Data Block Start
(* ===== verification/NodeProofs.v ===== *)
(** The node: no message is lost until it is confirmed, and a pending transaction
    is dropped only when a blockchain event makes it obsolete. *)

From stdpp Require Import relations.
From S2P Require Import Prelude PyDict Bytes Crypto PyFloat MediationFee State Events.
From S2P Require Import StateChanges Channel ChannelValidation ChannelOps ChannelTransition.
From S2P Require Import ChannelLocks ChannelInvariant ChannelSend ChannelReceive ChannelMachine.
From S2P Require Import ChannelSystem TokenNetwork TokenNetworkProofs TransferTasks TaskSteps.
From S2P Require Import Target Mediator MediatorSteps Initiator InitiatorManager.
From S2P Require Import InitiatorSteps Node.

(** ** Queues *)

Section queues.
Context `{Crypto} `{FloatPow}.
Implicit Types (cs : ChainState) (sc : StateChange) (e : Event).

(** The message is in the queue of its recipient and channel. *)
Definition queued cs e : Prop :=
  exists m, event_message e = Some m
    /\ e ∈ default [] (dict_get (queue_identifier m) (queueids_to_queues cs)).

(** The queues and the transactions are the same. *)
Definition same_queues cs cs' : Prop :=
  queueids_to_queues cs' = queueids_to_queues cs
  /\ pending_transactions cs' = pending_transactions cs.

#[local] Instance same_queues_preorder : PreOrder same_queues.
Proof. split; [by intros cs|]. intros c1 c2 c3 [A1 A2] [B1 B2]. split; congruence. Qed.

Lemma put_token_network_queues registry net tn cs :
  same_queues cs (put_token_network registry net tn cs).
Proof. unfold put_token_network. by case_match. Qed.

Lemma dispatch_to_token_network_queues cs sc net cs' evs :
  dispatch_to_token_network cs sc net = Ok (cs', evs) -> same_queues cs cs'.
Proof.
  unfold dispatch_to_token_network. intros Hok.
  destruct (get_token_network_by_address cs net) as [[registry tn]|]; [|by injection Hok as <- _].
  apply bind_Ok in Hok as ([it prng] & _ & Hok). injection Hok as <- _.
  exact (put_token_network_queues registry net (new_state it) cs).
Qed.

Lemma run_initiator_queues cs net sh ts sc cs' evs :
  run_initiator cs net sh ts sc = Ok (cs', evs) -> same_queues cs cs'.
Proof.
  unfold run_initiator. intros Hok. apply bind_Ok in Hok as ([[it chans] prng] & _ & Hok).
  by injection Hok as <- _.
Qed.

Lemma run_mediator_queues cs net sh ts sc cs' evs :
  run_mediator cs net sh ts sc = Ok (cs', evs) -> same_queues cs cs'.
Proof.
  unfold run_mediator. intros Hok. apply bind_Ok in Hok as ([[it chans] prng] & _ & Hok).
  by injection Hok as <- _.
Qed.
Data Block End
-- Prompt --
Repeat exactly the lines of the listing above, from the one with "is dropped only" down to the one with "From S2P Require Import StateChanges"; both of those lines belong in the range.

-- Answer to this problem --
    is dropped only when a blockchain event makes it obsolete. *)

From stdpp Require Import relations.
From S2P Require Import Prelude PyDict Bytes Crypto PyFloat MediationFee State Events.
From S2P Require Import StateChanges Channel ChannelValidation ChannelOps ChannelTransition.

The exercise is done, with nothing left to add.